The Red Tree by Caitlin R. Kiernan – I loved this. I was recommended it ages ago and decided to finally go for it when I found it in the library. It has several of my favourite things in it – it’s a New England horror story told in the style of a diary left by a deeply self-loathing writer who moves into a farm cottage to attempt to finish her manuscript after the death of her girlfriend. Very creepy, blackly hilarious and the kind of book I enjoy even more as a writer who can, perhaps unfortunately, empathise.
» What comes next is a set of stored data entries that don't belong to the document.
(** Every signal of the batch loop is the error or the result of an image of
    one of its batches, or a progress report. *)
Lemma batch_loop_signals (P : signal → Prop) starts :
  (∀ i p e, i ∈ starts → p ∈ as_completed env i (batch_files i) →
            outcome_of p = inl e →
            P (processing_error (Py.basename p) e)) →
  (∀ i p c f o, i ∈ starts → p ∈ as_completed env i (batch_files i) →
                outcome_of p = inr (c, f, o) →
                P (result_update p c (format_2f f))) →
  (∀ k, P (progress_update k total)) →
  ∀ n, Forall P (batch_loop starts n).
Proof.
  intros Herr Hres Hprog.
  induction starts as [|i starts IH]; intros n; [by apply Forall_nil|].
  cbn [Classification.batch_loop].
  destruct (running_at_batch env i); [|by apply Forall_nil].
  destruct (drain_results i (as_completed env i (batch_files i)) 0) as [k Hrs].
  destruct (drain_signals i (as_completed env i (batch_files i)) 0) as [k' Hsg].
  destruct (Classification.drain _ _ _ i 0 _) as [rs sg1]. simpl in Hrs, Hsg.
  pose proof (report_signals P i rs) as Hrep.
  destruct (Classification.report _ _ i 0 rs n) as [n' sg2] eqn:Hreport.
  rewrite !Forall_app. split_and!.
  - subst sg1. apply Forall_forall. intros s Hs%elem_of_omap_take.
    apply list_elem_of_omap in Hs as (p & Hp & (e & He & ->)%error_of_Some).
    apply (Herr i); [apply list_elem_of_here | done | done].
  - assert (∀ p c f o, (p, c, f, o) ∈ rs →
                       P (result_update p c (format_2f f))) as Hrs'.
    { intros p c f o Hin. subst rs. apply elem_of_omap_take in Hin.
      apply list_elem_of_omap in Hin as (p' & Hp & Hr).
      apply result_of_Some in Hr as (c' & f' & o' & Ho & [= -> -> -> ->]).
      eapply (Hres i);
        [apply list_elem_of_here | done
        | eassumption]. }
    specialize (Hrep Hrs' Hprog 0 n). by rewrite Hreport in Hrep.
  - apply IH; eauto using list_elem_of_further.
Qed.

Section batch_loop.
Context (Henv : environment_ok env).

Lemma elem_of_as_completed i p :
  p ∈ as_completed env i (batch_files i) ↔ p ∈ batch_files i.
Proof. by rewrite (as_completed_perm env Henv). Qed.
The Colour of Magic by Terry Pratchett – I’ve read this before, but I’m starting a Discworld book group with my friends, so I’ve reread it. I never got terribly far with Discworld, so this doesn’t have the wow-so-different feel I know some fans of the series find on a reread, but – I enjoyed it. Even thirty years after publication it’s still hilarious. I’d forgotten it was written as interlinked short chunks rather than a cohesive whole – but it somehow adds to the feel of it, the unusual structure reflecting the older fantasy novel it parodies.
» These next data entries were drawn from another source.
(** X10: every call a decorator ever makes to the diff service, from its
    construction on and whatever happens, compares some original with the
    uri of the buffer it was built for, with [ignoreTrimWhitespace = true];
    every call it makes to the decoration API is on that buffer. *)
Theorem calls_are_about_the_buffer model0 uri0 w0 s0 (events : list Event) :
  constructed model0 uri0 w0 s0 →
  ∃ made, calls (after events s0).1 = calls w0 ++ made ∧
    (∀ original modified flag,
       computeDirtyDiff_call original modified flag ∈ made →
       modified = common.uri model0 ∧ flag = true) ∧
    (∀ m old new, deltaDecorations_call m old new ∈ made → m = model0).
Proof.
  intros Hcons.
  assert (calls s0.1 = calls w0 ∧ model s0.2 = Some model0) as [Hc0 Hm0].
  { revert Hcons. unfold constructed. rewrite constructor_built.
    by intros [= <- <-]. }
  rewrite <- Hc0. clear Hcons Hc0.
  assert (model s0.2 = None ∨ model s0.2 = Some model0) as Hm by by right.
  clear Hm0. revert s0 Hm.
  induction events as [|e events IH]; intros s Hm.
  { exists []. rewrite app_nil_r. split; [done|].
    split; intros; by apply elem_of_nil in H. }
  simpl.
  assert ((model (step e s).2 = None ∨ model (step e s).2 = Some model0) ∧
          ∃ made, calls (step e s).1 = calls s.1 ++ made ∧
            (∀ original modified flag,
               computeDirtyDiff_call original modified flag ∈ made →
               modified = common.uri model0 ∧ flag = true) ∧
            (∀ m old new, deltaDecorations_call m old new ∈ made →
               m = model0)) as [Hm' (made1 & Hcalls1 & Hd1 & Hdd1)].
  { destruct s as [w c]. simpl in Hm.
    assert (∀ P : list Call → Prop, P [] → ∃ made, calls w = calls w ++ made ∧ P made)
      as Hnone by (intros P HP; exists []; by rewrite app_nil_r).
    destruct e as [| |originalURI|changes|originalUri|originalUri ref| | | | | |];
      unfold step, exec.
    - unfold triggerDiff. unfold_M.
      destruct (diffDelayer c); simp; (split; [done|]); apply Hnone;
        split; intros; by apply elem_of_nil in H.
    - simp. destruct (diffDelayer c) as [d|]; simp;
        [|split; [done|]; apply Hnone; split; intros; by apply elem_of_nil in H].
      destruct (scheduled d); simp;
        [|split; [done|]; apply Hnone; split; intros; by apply elem_of_nil in H].
      unfold diff, getOriginalURIPromise. unfold_M.
      destruct (_originalURIPromise c); simp;
        [split; [done|]; apply Hnone; split; intros; by apply elem_of_nil in H|].
      destruct (activeProvider w); simp;
        [|split; [done|]; apply Hnone; split; intros; by apply elem_of_nil in H].
      split; [done|]. eexists. split; [reflexivity|].
      split; intros; apply list_elem_of_singleton in H; discriminate.
    - unfold diff_then. unfold_M.
      destruct (model c) as [m|] eqn:Hmc; simp;
        [|split; [by rewrite Hmc|]; apply Hnone; split; intros;
          by apply elem_of_nil in H].
      destruct originalURI; simp;
        [|split; [by rewrite Hmc|]; apply Hnone; split; intros;
          by apply elem_of_nil in H].
      destruct (disposed w m); simp;
        [split; [by rewrite Hmc|]; apply Hnone; split; intros;
          by apply elem_of_nil in H|].
      split; [by rewrite Hmc|]. eexists. split; [reflexivity|].
      split; intros; apply list_elem_of_singleton in H; [|discriminate].
      injection H as -> -> ->. destruct Hm as [|[= ->]]; done.
    - unfold triggerDiff_then, deltaDecorations. unfold_M.
      destruct (model c) as [m|] eqn:Hmc; simp;
        [|split; [by rewrite Hmc|]; apply Hnone; split; intros;
          by apply elem_of_nil in H].
      assert (m = model0) as -> by (destruct Hm as [|[= ->]]; done).
      destruct (baselineModel c) as [b|]; simp;
        [|split; [by rewrite Hmc|]; apply Hnone; split; intros;
          by apply elem_of_nil in H].
      destruct (disposed w model0 || disposed w b); simp;
        [split; [by rewrite Hmc|]; apply Hnone; split; intros;
          by apply elem_of_nil in H|].
      destruct (isDisposed (textModels w (obj model0))); simp.
      { split; [by rewrite Hmc|]. eexists. split; [reflexivity|].
        split; intros; apply list_elem_of_singleton in H;
          [discriminate|by injection H as -> _ _]. }
      destruct (decorations c); simp;
        (split; [by rewrite ?Hmc|]); (eexists; split; [reflexivity|]);
        split; intros; apply list_elem_of_singleton in H;
          try discriminate; by injection H as -> _ _.
    - unfold getOriginalResource_then. unfold_M.
      destruct originalUri; simp;
        [|split; [done|]; apply Hnone; split; intros; by apply elem_of_nil in H].
      split; [done|]. eexists. split; [reflexivity|].
      split; intros; apply list_elem_of_singleton in H; discriminate.
    - unfold createModelReference_then. unfold_M. split; [done|].
      apply Hnone; split; intros; by apply elem_of_nil in H.
    - unfold always_callback. unfold_M. split; [done|].
      apply Hnone; split; intros; by apply elem_of_nil in H.
    - unfold dispose. unfold_M. rewrite lifecycle_dispose_eq. simp.
      unfold deltaDecorations. unfold_M.
      destruct (model c) as [m|] eqn:Hmc; simp.
      + assert (m = model0) as -> by (destruct Hm as [|[= ->]]; done).
        unfold disposed. simpl.
        destruct (isDisposed (textModels w (obj model0))) eqn:Hdm; simp.
        * split; [destruct (diffDelayer c); simp; by left|].
          exists (dispose_call <$> toDispose c).
          split; [by destruct (diffDelayer c)|].
          split; intros ? ? ? (? & ? & _)%list_elem_of_fmap; discriminate.
        * destruct (decorations c) as [old|] eqn:Hold; rewrite ?Hdm; simp.
          -- split; [destruct (diffDelayer c); simp; by left|].
             exists ((dispose_call <$> toDispose c)
                       ++ [deltaDecorations_call model0 (Some old) []]).
             split; [destruct (diffDelayer c); simp; by rewrite <- app_assoc|].
             split; intros ? ? ? [(? & ? & _)%list_elem_of_fmap
                                 |[=]%list_elem_of_singleton]%elem_of_app;
               try discriminate; done.
          -- split; [right; by rewrite Hmc|].
             exists ((dispose_call <$> toDispose c)
                       ++ [deltaDecorations_call model0 None []]).
             split; [by rewrite <- app_assoc|].
             split; intros ? ? ? [(? & ? & _)%list_elem_of_fmap
                                 |[=]%list_elem_of_singleton]%elem_of_app;
               try discriminate; done.
      + split; [destruct (diffDelayer c); simp; by left|].
        exists (dispose_call <$> toDispose c).
        split; [by destruct (diffDelayer c)|].
        split; intros ? ? ? (? & ? & _)%list_elem_of_fmap; discriminate.
    - simpl. split; [done|]. apply Hnone; split; intros; by apply elem_of_nil in H.
    - simpl. split; [done|]. apply Hnone; split; intros; by apply elem_of_nil in H.
    - simpl. split; [done|]. apply Hnone; split; intros; by apply elem_of_nil in H.
    - simpl. split; [done|]. apply Hnone; split; intros; by apply elem_of_nil in H. }
  destruct (IH (step e s) Hm') as (made2 & Hcalls2 & Hd2 & Hdd2).
  exists (made1 ++ made2). split; [by rewrite Hcalls2, Hcalls1, <- app_assoc|].
  split.
  - intros ? ? ? [?|?]%elem_of_app; eauto.
  - intros ? ? ? [?|?]%elem_of_app; eauto.
Qed.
In writing news, I bit the bullet, and finally sent a lit.fiction story I’d been working on to a magazine. One of the recently successful graduates from my Creative Writing alma mater is Kirsty Logan, whose early blog is a tally of how many short stories she’d written, sent off and received acceptances & rejections for. This… will not be that kind of blog. I write short stories far too sporadically for that to happen. I have a science fiction short story that I feel needs just-one-more-draft, so if all goes well I’ll be telling you about sending that off too in a few check-ins time.